Comment ont-ils choisi les ouvrages ? Quels ouvrages auraient pu faire partie de la liste ? Qu’ont-ils pensé du lauréat ? Vous saurez tous en lisant notre interview exclusive ci-dessous !

[Découvrez le site de la Plume francophone]

Pourriez-vous présenter La Plume Francophone en quelques mots ? Quand l’avez-vous fondé et dans quel but ?

Nous nous sommes rencontrés sur les bancs de la Sorbonne il y a déjà plusieurs années. En poursuivant nos recherches de Master au Centre International d’Etudes Francophones, nous nous sommes aperçus que nos lectures étaient toutes liées malgré des aires géographiques différentes : Afrique Subsaharienne, Algérie, Liban, Caraïbe …  Afin de profiter des lectures de chacun, nous avons eu l’idée de créer ce blog, en 2006. Nous étions (et restons) également désireux de faire découvrir à d’autres les textes et les auteurs que nous aimions particulièrement : étudiants, amis, enseignants … Nous ne nous attendions pas à ce que La Plume Francophone devienne une référence publique comme le blog l’est aujourd’hui. Avec environ 15 000 lecteurs par mois, « La Plume » est pour nous un espace d’analyse, de parole et de dialogue qui défend une vision de ce qu’offre la littérature contemporaine dans toute sa richesse et sa diversité.

Que représente pour vous la littérature francophone ?

Les littératures francophones permettent une permanente remise en question de soi puisqu’elles portent et sont portées par des cultures diverses. Ce sont des littératures qui font lien entre ces cultures, qui enrichissent notre imaginaire. Elles ont aussi souvent partie liée avec l’Histoire « avec sa grande hache », comme l’écrivait Perec, tout en permettant de questionner le présent, les sociétés actuelles.

Comment avez vous procédé à la sélection du prix Océans ?


Chacun de nous a proposé des titres, puis nous nous sommes mis d’accord. Nous avons également lu des ouvrages en vue de cette sélection, et pour mieux choisir encore, lorsque Babelio nous a contactés. Au final, nous tenions véritablement à 7 d’entre eux, dont celui de Scholastique Mukasonga !

Quels autres romans auriez-vous souhaité sélectionner en plus des douze romans de cette sélection ?

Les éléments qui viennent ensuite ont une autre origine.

(** ** A codec to run the readers with: heartbeats only *)
Module Demo.
#[export] Instance heartbeat_codec : PayloadCodec := {|
  to_allocvec m :=
    match m with
    | Heartbeat ts => if decide (is_u64 ts) then Ok (le_bytes 8 ts) else Err tt
    | _ => Err tt
    end;
  from_bytes bs :=
    if decide (length bs = 8%nat) then Ok (Heartbeat (le_Z bs)) else Err tt
|}.

#[export] Instance heartbeat_codec_laws : CodecLaws.
Proof.
  constructor. intros [] bs; cbn [to_allocvec from_bytes heartbeat_codec]; try done.
  case_decide as Hts; [|done]. intros Heq.
  assert (bs = le_bytes 8 ts_ms) as -> by congruence. rewrite decide_True by apply length_le_bytes.
  rewrite le_Z_bytes_id; [done|]. unfold is_u64, u64_max in Hts.
  change (256 ^ Z.of_nat 8) with 18446744073709551616. lia.
Qed.

(** A frame cut in three by two receive time-outs. *)
Definition frame1 : list byte :=
  match encode 1 (Heartbeat 7) with Ok bs => bs | Err _ => [] end.
Definition timeout_event : read_event := RFail (io_from_errno EAGAIN).
Definition split_stream : reader :=
  [RData (take 2 frame1); timeout_event; RData (take 1 (drop 2 frame1)); timeout_event;
   RData (drop 3 frame1)].
End Demo.

(** Decides the side conditions of the witnesses. *)
Ltac solve_events :=
  repeat (apply List.Forall_nil || apply List.Forall_cons); vm_compute;
  first [done | discriminate | by left | by right].

(** ** Theorems *)

(** C14: frames written by [write_frame] and read back through a
    [FrameAccumulator] arrive intact and in order, then end of file, whatever
    way the sending kernel splits the writes and the receiving kernel splits,
    interrupts or times out the reads. *)
Theorem frames_survive_transport `{PayloadCodec} sock vms wire r :
  CodecLaws →
  Forall (λ vm, is_u16 vm.1) vms →
  write_frames sock vms = (Ok tt, wire) →
  benign r → stream_bytes r = wire →
  deliver (S (reader_size r)) acc_new r = (vms, Some eof).
Proof.
  intros Hlaws Hv Hw Hr Hbytes. apply write_frames_ok in Hw.
  rewrite (deliver_spec _ (S (length wire))); [|apply wf_acc_new|done|lia|simpl; rewrite Hbytes; lia].
  simpl app. rewrite Hbytes. by rewrite (spec_parse_encoded _ vms) by (done || lia).
Qed.
Lemma declared_is_outcome declared body :
  is_u32 declared → declared_length_is_honored declared body = declared_outcome declared body.
Proof.
  intros Hd. unfold declared_length_is_honored, declared_buf.
  set (d := take _ body). assert (le_Z (le_bytes 4 declared) = declared) as Hle.
  { apply le_Z_bytes_id. unfold is_u32, u32_max in Hd. change (256 ^ Z.of_nat 4) with 4294967296. lia. }
  pose proof (length_le_bytes 4 declared) as Hl4.
  destruct (read_message (cursor (le_bytes 4 declared ++ d))) as [res r'] eqn:Hread.
  apply read_message_spec in Hread; [|by apply cursor_blocking]. rewrite stream_bytes_cursor in Hread.
  set (bs := le_bytes 4 declared) in *. clearbody bs. cbn [fst]. unfold declared_outcome.
  assert (∃ s, frame_at (bs ++ d) = s ∧
    s = if decide (declared < 2) then BadLength (FrameMalformed declared)
        else if decide (declared > MAX_FRAME_BYTES) then BadLength (FrameTooLarge declared)
        else if decide (Z.of_nat (length body) < declared) then Incomplete
        else Complete (le_Z (take 2 body)) (take (Z.to_nat declared - 2) (drop 2 body)) [])
    as (s & Hs & Hcase).
  { eexists. split; [done|]. unfold frame_at. 
    rewrite length_app, Hl4, take_app_length', Hle by done. rewrite decide_False by lia.
    case_decide; [done|]. case_decide; [done|]. unfold d. rewrite length_take.
    case_decide; case_decide; try lia; [done|].
    set (n := Z.to_nat declared) in *. 
    assert (length d = n) as Hld by (unfold d; rewrite length_take; lia).
    fold d. assert (d = take n body) as Hdt by (unfold d; by rewrite Nat.min_l by lia). clearbody d.
    rewrite drop_app_length' by done. change 6%nat with (4 + 2)%nat.
    rewrite <- drop_drop, drop_app_length' by done. f_equal.
    - by rewrite Hdt, take_take, Nat.min_l by lia.
    - rewrite take_ge by (rewrite length_drop; lia). rewrite take_drop_commute, Hdt. do 2 f_equal. lia.
    - apply drop_ge. rewrite length_app. lia. }
  rewrite Hs in Hread. clear Hs. subst s.
  repeat case_decide; (destruct res as [[v m]|e];
    [destruct Hread as (_ & q & Hq & Hdec)|destruct Hread as [[-> Hf]|[Hf|[-> (v & q & rest & Hf & Hdec)]]]]);
    try done; try congruence.
  - injection Hq as <- <- _. by rewrite Hdec.
  - injection Hf as <- <- _. by rewrite Hdec.
Qed.
End suite.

On aurait aimé que l’écrivain belge Henry Bauchau soit dans la liste avec L’Enfant rieur. Quand nous l’avions proposé, nous ne savions pas qu’il allait nous quitter… L’Enfant rieur revient sur ses souvenirs de jeunesse allant de 1914 à 1940 et ne ressemble pas à ce que nous avons l’habitude de lire : des chapitres courts, un récit sans emphase, sans images allégoriques mais plutôt l’inventaire de ces moments marquants qui ont fait passer l’enfant qui rit à celui qui « a été forcé dès sa petite enfance de vivre la haine » car c’est également le récit d’une époque et d’un mode de vie qui nous est donné à voir : une ruralité déjà et puis, bien sûr, les deux grandes guerres.

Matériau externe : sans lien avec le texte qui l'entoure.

Lemma acquire_steps fs me d w st :
  st !! me = None →
  match acquire fs me d w with
  | (Ok _, w') => rtc lstep (mkEnsemble w st) (mkEnsemble w' (<[me := Holding]> st))
  | (Err _, w') => rtc lstep (mkEnsemble w st) (mkEnsemble w' st)
  end.
Proof.
  intros Hst.
  unfold acquire, io, lift, gets, mbind, prog_bind, modify, raise, attempt, mret, prog_ret.
  destruct (create_dir_all fs) as [[]|x1]; simpl; [|reflexivity].
  destruct (open_lock_file fs) as [[]|x2]; simpl; [|reflexivity].
  unfold flock_exclusive_nonblock. destruct (flock_failure fs) as [e|]; [destruct e; simpl; reflexivity|].
  destruct (flock_holder w) as [h|] eqn:Hh; simpl; [reflexivity|].
  set (w1 := set_holder (Some me) w). set (st1 := <[me := Locked]> st).
  assert (H1 : lstep (mkEnsemble w st) (mkEnsemble w1 st1)) by (by apply step_flock).
  pose proof (write_pid_steps fs me w1 st1 (lookup_insert_eq _ _ _)) as Hw.
  pose proof (write_pid_spec fs me w1) as Hspec.
  destruct (write_pid_atomic fs me w1) as [[[]|[e|c|]] w'] eqn:Hwr; simpl in *; [| |done|done].
  - unfold st1 in Hw. rewrite insert_insert_eq in Hw. eapply rtc_l; [exact H1|].
    eapply rtc_r; [exact Hw|]. rewrite <- (insert_insert_eq st me Holding Published).
    apply step_acquired, lookup_insert_eq.
  - destruct Hw as (s & Hs & Hw). unfold st1 in Hw. rewrite insert_insert_eq in Hw.
    eapply rtc_l; [exact H1|]. eapply rtc_r; [exact Hw|].
    replace st with (delete me (<[me := s]> st)) at 2 by (by rewrite delete_insert_id).
    eapply step_give_up; [apply lookup_insert_eq|done].
Qed.

Lemma drop_steps removed me w st :
  st !! me = Some Holding →
  rtc lstep (mkEnsemble w st) (mkEnsemble (drop_lock removed w) (delete me st)).
Proof.
  intros Hst. eapply rtc_l; [by eapply (step_drop_body me removed)|].
  apply rtc_once. rewrite <- (delete_insert_eq st me Dropping).
  apply step_drop_flock, lookup_insert_eq.
Qed.

(** *** The ensemble's invariant *)
Lemma initial_inv e : initial e → lock_inv e.
Proof.
  intros [Hf Hs]. split; intros p; rewrite Hs, lookup_empty.
  - rewrite Hf. split; [by intros [? ?]|done].
  - by intros [?|?].
Qed.

Lemma stage_of_holder e p q s :
  lock_inv e → stages e !! p = Some s → stages e !! q = None → q ≠ p ∧ flock_holder (dir e) = Some p.
Proof. intros [H1 _] Hp Hq. split; [congruence|]. apply H1. eauto. Qed.

(** No process has a stage once the flock is free. *)
Lemma lock_inv_release e me s w' :
  lock_inv e → stages e !! me = Some s → lock_inv (mkEnsemble (set_holder None w') (delete me (stages e))).
Proof.
  intros [H1 H2] Hme.
  assert (flock_holder (dir e) = Some me) as Hh by (apply H1; eauto).
  assert (∀ p, delete me (stages e) !! p = None) as Hnone.
  { intros p. destruct (decide (p = me)) as [->|Hp]; [by rewrite lookup_delete_eq|].
    rewrite lookup_delete_ne by done. destruct (stages e !! p) as [s'|] eqn:Hs; [|done].
    assert (flock_holder (dir e) = Some p) by (apply H1; eauto). congruence. }
  split; intros p; simpl; rewrite Hnone; [split; [by intros [? ?]|done]|by intros [?|?]].
Qed.

(** A process that keeps its flock and moves to another stage. *)
Lemma lock_inv_move e me s s' w' :
  lock_inv e → stages e !! me = Some s → flock_holder w' = flock_holder (dir e) →
  (s' = Published ∨ s' = Holding → pid_file w' = Some (pid_text me)) →
  lock_inv (mkEnsemble w' (<[me := s']> (stages e))).
Proof.
  intros [H1 H2] Hme Hw Hpf.
  assert (flock_holder (dir e) = Some me) as Hh by (apply H1; eauto).
  assert (∀ p x, <[me := s']> (stages e) !! p = Some x → p = me ∧ x = s') as Honly.
  { intros p x. destruct (decide (p = me)) as [->|Hp].
    - rewrite lookup_insert_eq. intros [= <-]. done.
    - rewrite lookup_insert_ne by done. intros Hs.
      assert (flock_holder (dir e) = Some p) by (apply H1; eauto). congruence. }
  split; intros p; simpl.
  - rewrite Hw, Hh. split.
    + intros [x Hx]. apply Honly in Hx as [-> _]. done.
    + intros [= <-]. rewrite lookup_insert_eq. eauto.
  - intros [Hx|Hx]; apply Honly in Hx as [-> <-]; auto.
Qed.

Lemma lock_inv_step e e' : lock_inv e → lstep e e' → lock_inv e'.
Proof.
  intros Hinv Hstep.
  destruct Hstep as [me w st Hf Hs|me c w st Hs|me w st Hs|me w st Hs Ht|me w st Hs
    |me s w st Hs _|me removed w st Hs|me w st Hs|me s w st Hs].
  - destruct Hinv as [H1 H2]; simpl in *.
    assert (∀ p, st !! p = None) as Hnone.
    { intros p. destruct (st !! p) as [x|] eqn:Hp; [|done].
      assert (flock_holder w = Some p) by (apply H1; eauto). congruence. }
    split; intros p; simpl; (destruct (decide (p = me)) as [->|Hp];
      [rewrite lookup_insert_eq|rewrite lookup_insert_ne, Hnone by done]).
    + split; [done|]. intros _. by eexists.
    + split; [by intros [? ?]|]. intros [= ?]. congruence.
    + by intros [?|?].
    + by intros [?|?].
  - destruct Hinv as [H1 H2]. by split.
  - destruct Hinv as [H1 H2]. by split.
  - eapply (lock_inv_move _ me Locked Published (publish me w)) in Hinv; try done.
  - pose proof (proj2 Hinv me (or_introl Hs)) as Hp.
    eapply (lock_inv_move _ me Published Holding w) in Hinv; done.
  - by eapply (lock_inv_release _ me s w) in Hinv.
  - eapply (lock_inv_move _ me Holding Dropping (drop_body removed w)) in Hinv; try done.
    + by destruct removed.
    + by intros [?|?].
  - by eapply (lock_inv_release _ me Dropping w) in Hinv.
  - by eapply (lock_inv_release _ me s w) in Hinv.
Qed.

Mais on aurait aussi aimé sélectionner L’Ombre des choses à venir du Togolais Kossi Efoui. C’est une sorte de parabole politique, où les mots sont la cause de la guerre. Pourtant, loin d’être pessimiste, le roman est une célébration pragmatique de la vie, à l’image du personnage de Maman Maïs qui enseigne son art de la guerre aux enfants tout en leur rappelant que « personne n’est à l’abri du miracle ». Et puis sans conteste, Ces âmes chagrines de Leonora Miano, qui expose les « chaînes inextricables » d’une tragédie familiale résolument contemporaine et brosse, à travers  la réalité de personnages déchirés entre deux cultures – la communauté afro-européenne étant un thème cher à l’auteur –, le portrait sans concession de certains travers de nos sociétés contemporaines.

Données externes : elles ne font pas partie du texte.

(* ===== verification/Talking.v ===== *)
(** * Peers that do their part

    The liveness theorems are about conversations in which every frame
    arrives and every write succeeds.  [Talking] is what they need of a
    channel for that, with an instance for the scripts of messages and one for
    the bytes of [Frame]; [succeeds] are the rules for programs that return. *)
From stdpp Require Import base tactics option list numbers strings.
From S2P Require Import Prelude Errors Protocol Sock Frame Channel.
Local Open Scope Z_scope.

(** [pending t ms n]: the peer's next frames are [ms], they arrive whole, and
    the next [n] writes of messages that fit in a frame succeed. *)
Class Talking (T : Type) `{ControlChannel T} `{!ChannelLaws T} : Type := {
  pending : T → list Message → nat → Prop;
  fits : ProtoVersion → Message → Prop;
  pending_valid t ms n : pending t ms n → ch_valid t;
  pending_poll t m ms n :
    pending t (m :: ms) n → ∃ v t', ch_poll t = (Ok (Some (v, m)), t') ∧ pending t' ms n;
  pending_read t m ms n :
    pending t (m :: ms) n → ∃ v t', ch_read_message t = (Ok (v, m), t') ∧ pending t' ms n;
  pending_write t ms n v m :
    fits v m → pending t ms (S n) → ∃ t', ch_write v m t = (Ok tt, t') ∧ pending t' ms n;
  pending_timeout t ms n d :
    pending t ms n → ∃ t', ch_set_read_timeout d t = (Ok tt, t') ∧ pending t' ms n;
  pending_clone t ms n : pending t ms n → ch_try_clone t = Ok tt
}.

Lemma pending_size {T} `{Talking T} t ms n : pending t ms n → (length ms ≤ ch_size t)%nat.
Proof.
  revert t. induction ms as [|m ms IH]; intros t Ht; simpl; [lia|].
  destruct (pending_poll t m ms n Ht) as (v & t' & Hp & Ht'). specialize (IH _ Ht').
  pose proof (ch_poll_size t) as Hs. rewrite Hp in Hs. simpl in Hs.
  specialize (Hs (pending_valid _ _ _ Ht)). lia.
Qed.

(** Frames that only keep the connection alive. *)
Definition chatter (m : Message) : bool :=
  match m with Heartbeat _ | SealProgress _ _ _ => true | _ => false end.
Abbreviation chats hs := (Forall (λ h, chatter h = true) hs).
Abbreviation all_heartbeats hs := (Forall (λ h, ∃ ts, h = Heartbeat ts) hs).

Lemma heartbeats_chat hs : all_heartbeats hs → chats hs.
Proof. intros Hh. eapply Forall_impl; [exact Hh|]. by intros m [ts ->]. Qed.

(** ** A script of messages *)
#[export] Instance script_talking : Talking Script.script.
Proof.
  refine {| pending s ms n :=
              Script.inbox s = (λ m, Ok (Some m)) <$> ms ∧ Script.write_results s = [] ∧
              Script.clone_fails s = false;
            fits v m := True |}.
  - done.
  - intros s m ms n (Hi & Hw & Hc). exists 1. simpl. unfold Script.poll. rewrite Hi. simpl. eexists. by split.
  - intros s m ms n (Hi & Hw & Hc). exists 1. simpl. rewrite Hi. simpl. eexists. by split.
  - intros s ms n v m _ (Hi & Hw & Hc). simpl. unfold Script.write. rewrite Hw. eexists. by split.
  - intros s ms n d Hp. by exists s.
  - intros s ms n (_ & _ & Hc). simpl. by rewrite Hc.
Defined.

Lemma says_pending ms n : pending (Script.says ms) ms n.
Proof. done. Qed.

(** ** The bytes of [Frame] *)

(** The kernel takes something at every [send(2)], or the call is
    interrupted; [capacity] calls are left. *)
Definition willing (r : send_ret) : Prop :=
  match r with Sent k => (0 < k)%nat | SendFailed e => decode_error_kind e = Interrupted end.
Definition capacity (out : send_script) : nat :=
  length (List.filter (λ r, match r with Sent _ => true | SendFailed _ => false end) out).

Lemma send_all_willing out bs :
  Forall willing out → (length bs ≤ capacity out)%nat →
  ∃ out', send_all out bs = (Ok tt, out', bs) ∧ Forall willing out' ∧
    (capacity out ≤ capacity out' + length bs)%nat.
Proof.
  intros Hw. revert bs.
  assert (∀ out, Forall willing out → ∃ out', send_all out [] = (Ok tt, out', []) ∧ Forall willing out' ∧
    (capacity out ≤ capacity out' + 0)%nat) as Hnil.
  { intros o Ho. exists o. split; [by destruct o|]. split; [done|lia]. }
  induction Hw as [|r out Hr Hw IH]; intros [|b bs] Hc; [by apply Hnil|unfold capacity in Hc; simpl in Hc; lia|by apply Hnil; constructor|].
  destruct r as [k|e]; simpl in Hr; simpl.
  - unfold capacity in Hc. simpl in Hc. fold (capacity out) in Hc. rewrite decide_False by lia.
    destruct (IH (drop (k `min` S (length bs)) (b :: bs))) as (out' & -> & Hw' & Hc').
    { rewrite length_drop. simpl. lia. }
    eexists. rewrite length_drop in Hc'. simpl in Hc'. split; [by rewrite take_drop|]. split; [done|].
    unfold capacity in *. simpl. lia.
  - rewrite decide_True by done. by apply IH.
Qed.

Section bytes.
Context `{PayloadCodec} `{!CodecLaws}.

Definition largest_frame : nat := 4 + Z.to_nat MAX_FRAME_BYTES.

(** The peer's frames are [ms], in some segmentation without time-outs, and
    there is room for [n] frames of the largest size. *)
Record pending_bytes (s : Stream.stream) (ms : list Message) (n : nat) : Prop := {
  pb_acc : wf_acc (Stream.acc s) ∧ buf (Stream.acc s) = [];
  pb_reader : blocking (Stream.input s);
  pb_bytes : ∃ vms bs rest, vms.*2 = ms ∧ Forall (λ vm, is_u16 vm.1) vms ∧
    encode_all vms = Ok bs ∧ stream_bytes (Stream.input s) = bs ++ rest;
  pb_room : Forall willing (Stream.output s) ∧ (n * largest_frame ≤ capacity (Stream.output s))%nat;
  pb_timeouts : Forall (λ r, r = Ok tt) (Stream.timeout_results s);
  pb_clone : Stream.clone_result s = Ok tt
}.

Lemma bytes_head s m ms n :
  pending_bytes s (m :: ms) n →
  ∃ v p rest, frame_at (stream_bytes (Stream.input s)) = Complete v p rest ∧ from_bytes p = Ok m ∧
    ∃ vms bs rest', vms.*2 = ms ∧ Forall (λ vm, is_u16 vm.1) vms ∧ encode_all vms = Ok bs ∧ rest = bs ++ rest'.
Proof.
  intros [_ _ (vms & bs & rest & Hms & Hv & Hb & ->) _ _ _].
  destruct vms as [|[v m'] vms]; [done|]. injection Hms as -> Hms. inversion Hv as [|?? Hv1 Hv2]. subst.
  simpl in Hb. destruct (encode v m) as [b|] eqn:He; [|done].
  destruct (encode_all vms) as [bs'|] eqn:Hbs; [|done]. injection Hb as <-. rewrite <- app_assoc.
  destruct (encode_frame v m b (bs' ++ rest) _ Hv1 He) as (p & Hf & Hp). eauto 12.
Qed.

Lemma pending_bytes_poll s m ms n :
  pending_bytes s (m :: ms) n → ∃ v s', Stream.poll s = (Ok (Some (v, m)), s') ∧ pending_bytes s' ms n.
Proof.
  intros Hp. destruct (bytes_head _ _ _ _ Hp) as (v & p & rest & Hf & Hm & Hrest).
  destruct Hp as [[Hwf Hbuf] Hr _ Ho Ht Hc]. unfold Stream.poll.
  destruct (poll_read_spec (Stream.acc s) (Stream.input s) Hwf) as (res & a & r & Hpr & Hwf' & _ & _ & Hben).
  rewrite Hpr. apply poll_read_blocking in Hpr as [Hr' Hnone]; [|done].
  destruct (Hben (blocking_benign _ Hr)) as [_ Hres]. rewrite Hbuf in Hres. simpl in Hres.
  rewrite Hf in Hres. destruct res as [[[v' m']|]|e]; [|done|].
  - destruct Hres as (p' & [= -> -> ->] & Hm' & Hb). rewrite Hm in Hm'. simplify_eq.
    exists v'. eexists. split; [done|]. by split.
  - destruct Hres as [[_ ?]|[?|(_ & v' & p' & rest' & [= -> -> ->] & Hm')]]; [done|done|congruence].
Qed.

Lemma pending_bytes_read s m ms n :
  pending_bytes s (m :: ms) n → ∃ v s', Stream.read_one s = (Ok (v, m), s') ∧ pending_bytes s' ms n.
Proof.
  intros Hp. destruct (bytes_head _ _ _ _ Hp) as (v & p & rest & Hf & Hm & Hrest).
  destruct Hp as [Ha Hr _ Ho Ht Hc]. unfold Stream.read_one.
  destruct (read_message (Stream.input s)) as [res r] eqn:Hread.
  apply read_message_spec in Hread; [|done]. rewrite Hf in Hread. destruct res as [[v' m']|e].
  - destruct Hread as (Hr' & p' & [= -> -> ->] & Hm'). rewrite Hm in Hm'. simplify_eq.
    exists v'. eexists. split; [done|]. by split.
  - destruct Hread as [[_ ?]|[?|(_ & v' & p' & rest' & [= -> -> ->] & Hm')]]; [done|done|congruence].
Qed.

Lemma pending_bytes_write s ms n v m :
  is_ok (encode v m) = true → pending_bytes s ms (S n) →
  ∃ s', Stream.write v m s = (Ok tt, s') ∧ pending_bytes s' ms n.
Proof.
  intros Hfit [Ha Hr Hb [Hw Hn] Ht Hc]. unfold Stream.write, write_frame.
  destruct (encode v m) as [bs|] eqn:He; [|done].
  apply encode_ok_inv in He as (p & _ & Hlen & ->). set (bs := _ ++ _).
  assert (length bs ≤ largest_frame)%nat as Hbs.
  { unfold bs, largest_frame. rewrite !length_app, !length_le_bytes. lia. }
  destruct (send_all_willing (Stream.output s) bs Hw) as (out' & -> & Hw' & Hc').
  { rewrite Nat.mul_succ_l in Hn. lia. }
  simpl. eexists. split; [done|]. split; try done. split; [done|]. simpl. rewrite Nat.mul_succ_l in Hn. lia.
Qed.

#[export] Instance stream_talking : Talking Stream.stream.
Proof.
  refine {| pending := pending_bytes; fits v m := is_ok (encode v m) = true |}.
  - intros s ms n [[Ha _] _ _ _ _ _]. exact Ha.
  - apply pending_bytes_poll.
  - apply pending_bytes_read.
  - apply pending_bytes_write.
  - intros s ms n d [Ha Hr Hb Ho Ht Hc]. simpl. unfold Stream.set_read_timeout.
    destruct (Stream.timeout_results s) as [|r rs] eqn:Heq.
    + exists s. split; [done|]. split; try done. by rewrite Heq.
    + apply Forall_cons in Ht as [-> Hrs]. eexists. split; [done|]. by split.
  - intros s ms n Hp. apply Hp.
Defined.
End bytes.

(** ** Runs that succeed *)
Definition succeeds {W E A} (m : prog W E A) (Q : A → W → Prop) (w : W) : Prop :=
  match m w with (Ok a, w') => Q a w' | _ => False end.

Section succeeds.
Context {W E : Type}.
Implicit Types w : W.

Lemma succeeds_bind {A B} (m : prog W E A) (f : A → prog W E B) P Q w :
  succeeds m P w → (∀ a w', P a w' → succeeds (f a) Q w') → succeeds (m ≫= f) Q w.
Proof.
  unfold succeeds, mbind, prog_bind. destruct (m w) as [[a|e] w']; [|done]. intros HP Hf. by apply Hf.
Qed.
Lemma succeeds_mono {A} (m : prog W E A) (P Q : A → W → Prop) w :
  succeeds m P w → (∀ a w', P a w' → Q a w') → succeeds m Q w.
Proof. unfold succeeds. destruct (m w) as [[a|e] w']; [|done]. auto. Qed.
Lemma succeeds_ret {A} (a : A) (Q : A → W → Prop) w : Q a w → succeeds (E := E) (mret a) Q w.
Proof. done. Qed.
Lemma succeeds_gets {A} (f : W → A) (Q : A → W → Prop) w : Q (f w) w → succeeds (E := E) (gets f) Q w.
Proof. done. Qed.
Lemma succeeds_modify (f : W → W) (Q : unit → W → Prop) w :
  Q tt (f w) → succeeds (E := E) (modify f) Q w.
Proof. done. Qed.
Lemma succeeds_lift {A} (r : result E A) a (Q : A → W → Prop) w :
  r = Ok a → Q a w → succeeds (lift r) Q w.
Proof. by intros ->. Qed.
Lemma succeeds_attempt {A} (m : prog W E A) (Q : A → W → Prop) w :
  succeeds m Q w → succeeds (E := E) (attempt m) (λ r w', ∃ a, r = Ok a ∧ Q a w') w.
Proof. unfold succeeds, attempt. destruct (m w) as [[a|e] w']; [|done]. eauto. Qed.

(** A program that reads the world and goes on. *)
Lemma wp_bind_gets {A B} (f : W → A) (k : A → prog W E B) (Q : result (exn E) B → W → Prop) w :
  wp (k (f w)) Q w → wp (gets f ≫= k) Q w.
Proof. done. Qed.
Lemma wp_bind_modify {B} (f : W → W) (k : unit → prog W E B) (Q : result (exn E) B → W → Prop) w :
  wp (k tt) Q (f w) → wp (modify f ≫= k) Q w.
Proof. done. Qed.
Lemma succeeds_bind_gets {A B} (f : W → A) (k : A → prog W E B) Q w :
  succeeds (k (f w)) Q w → succeeds (gets f ≫= k) Q w.
Proof. done. Qed.
Lemma succeeds_bind_modify {B} (f : W → W) (k : unit → prog W E B) Q w :
  succeeds (k tt) Q (f w) → succeeds (modify f ≫= k) Q w.
Proof. done. Qed.
Lemma succeeds_bind_ret {A B} (a : A) (k : A → prog W E B) Q w :
  succeeds (k a) Q w → succeeds (mret a ≫= k) Q w.
Proof. done. Qed.
Lemma succeeds_assoc {A B C} (m : prog W E A) (f : A → prog W E B) (g : B → prog W E C) Q w :
  succeeds (m ≫= λ a, f a ≫= g) Q w → succeeds ((m ≫= f) ≫= g) Q w.
Proof. unfold succeeds, mbind, prog_bind. by destruct (m w) as [[a|e] w']. Qed.
Lemma succeeds_bind_lift {A B} (r : result E A) a (f : A → prog W E B) Q w :
  r = Ok a → succeeds (f a) Q w → succeeds (lift r ≫= f) Q w.
Proof. by intros ->. Qed.
Lemma succeeds_bind_ret_r {A} (m : prog W E A) (Q : A → W → Prop) w :
  succeeds (m ≫= mret) Q w → succeeds m Q w.
Proof. unfold succeeds, mbind, prog_bind. by destruct (m w) as [[a|e] w']. Qed.
Lemma succeeds_run {A} (m : prog W E A) (Q : A → W → Prop) w :
  succeeds m Q w ↔ ∃ a w', m w = (Ok a, w') ∧ Q a w'.
Proof. unfold succeeds. destruct (m w) as [[a|e] w']; naive_solver. Qed.
End succeeds.

(** ** A conversation

    Everything that is said in a handoff that commits, with the heartbeats and
    progress frames that may come in between. *)
Record Conversation : Type := mkConversation {
  c_id : HandoffId;
  o_pid : Z; o_build : list byte; o_lo : Z; o_hi : Z; o_caps : Capabilities;
  n_pid : Z; n_build : list byte; n_lo : Z; n_hi : Z; n_caps : Capabilities;
  v_o : ProtoVersion; v_n : ProtoVersion;
  c_deadline_ms : Z; c_drain_grace_ms : Z;
  c_conns : Z; c_closed : bool;
  c_revs : list Z; c_fingerprint : list byte;
  c_listening : list string; c_healthy : bool; c_ready_revs : list Z;
  drain_chat : list Message; seal_chat : list Message; ready_chat : list Message;
  before_prepare : list Message; before_seal : list Message; before_commit : list Message;
  before_begin : list Message
}.

Section conversation.
Context (c : Conversation).

Definition hello_o : Message := Hello Incumbent (o_pid c) (o_build c) (o_lo c) (o_hi c) (o_caps c).
Definition hello_n : Message := Hello Protocol.Successor (n_pid c) (n_build c) (n_lo c) (n_hi c) (n_caps c).
Definition prepare : Message := PrepareHandoff (c_id c) (n_pid c) (c_deadline_ms c) (c_drain_grace_ms c).
Definition drained_report : Message := Drained (c_conns c) (c_closed c).
Definition complete : Message := SealComplete (c_id c) (c_revs c) (c_fingerprint c).
Definition ready : Message := Ready (c_id c) (c_listening c) (c_healthy c) (c_ready_revs c).

(** What each side says. *)
Definition from_o : list Message := hello_o :: drain_chat c ++ drained_report :: seal_chat c ++ [complete].
Definition from_n : list Message := hello_n :: ready_chat c ++ [ready].
Definition to_o : list Message :=
  HelloAck (v_o c) (c_id c) :: before_prepare c ++ prepare ::
    before_seal c ++ SealRequest (c_id c) :: before_commit c ++ [Commit (c_id c)].
Definition to_n : list Message := HelloAck (v_n c) (c_id c) :: before_begin c ++ [Begin (c_id c)].

(** The supervisor of the library says nothing in between. *)
Definition terse : Prop :=
  before_prepare c = [] ∧ before_seal c = [] ∧ before_commit c = [] ∧ before_begin c = [].
Definition compatible : Prop :=
  negotiate_version PROTO_MIN PROTO_MAX (o_lo c) (o_hi c) = Ok (v_o c) ∧
  negotiate_version PROTO_MIN PROTO_MAX (n_lo c) (n_hi c) = Ok (v_n c).
Definition only_chat : Prop := chats (drain_chat c) ∧ chats (seal_chat c) ∧ chats (ready_chat c).
End conversation.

Mais il y en aurait d’autres, Le Café de l’Imam, de Fadéla M’Rabet qui revient sur son parcours de femme engagée depuis la guerre d’indépendance et de militante féministe forcée à l’exil par le pouvoir algérien ; La grande Mêlée de Michel Tremblay qui complète la fresque familiale que le grand auteur québécois construit depuis plus de quarante ans, ou encore La belle amour humaine de Lyonel Trouillot – Haïti décryptée par un observateur haïtien, ce qui permet d’échapper aux visions misérabilistes qui ne verraient que l’éternelle et fascinante pauvreté du pays, l’auteur proposant une société qui se pense elle-même, faisant preuve d’une lucidité parfois acide.

« Notre-Dame du Nil » de Scholastique Mukasonga vient de remporter la première édition de ce prix. Qu’est-ce qui a su séduire les membres du jury selon vous ?

Scholastique Mukasonga était l’une de nos favorites. Avec Notre-Dame du Nil, c’est une sorte de méditation en creux sur la fiction que la romancière, que nous connaissions bien depuis Inyenzi ou les Cafards, La femme aux pieds nus et L’Iguifou, Nouvelles Rwandaises nous donne à lire. Centré autour d’un huis-clos de jeunes filles hutu et tutsi dans le lycée Notre-Dame du Nil, le roman donne aussi à voir en acte les enjeux éthiques et esthétiques passionnants du passage à la fiction de certains survivants du génocide au Rwanda – Scholastique Mukasonga pouvant être considérée comme un « méta-témoin » –, passant de la narration de son histoire familiale personnelle dans les témoignages antérieurs (Inyenzi ou les Cafards, La femme aux pieds nus) au roman, tout en permettant aux lecteurs peu informés sur cet évènement  souvent présenté médiatiquement de façon erronée et simpliste, de découvrir la genèse de celui-ci dans toute sa profondeur historique. Le choix de la fiction et de la fable dit en creux et de façon lumineuse les mensonges ethnologiques, coloniaux et politiques qui sont à la source de ce tragique évènement.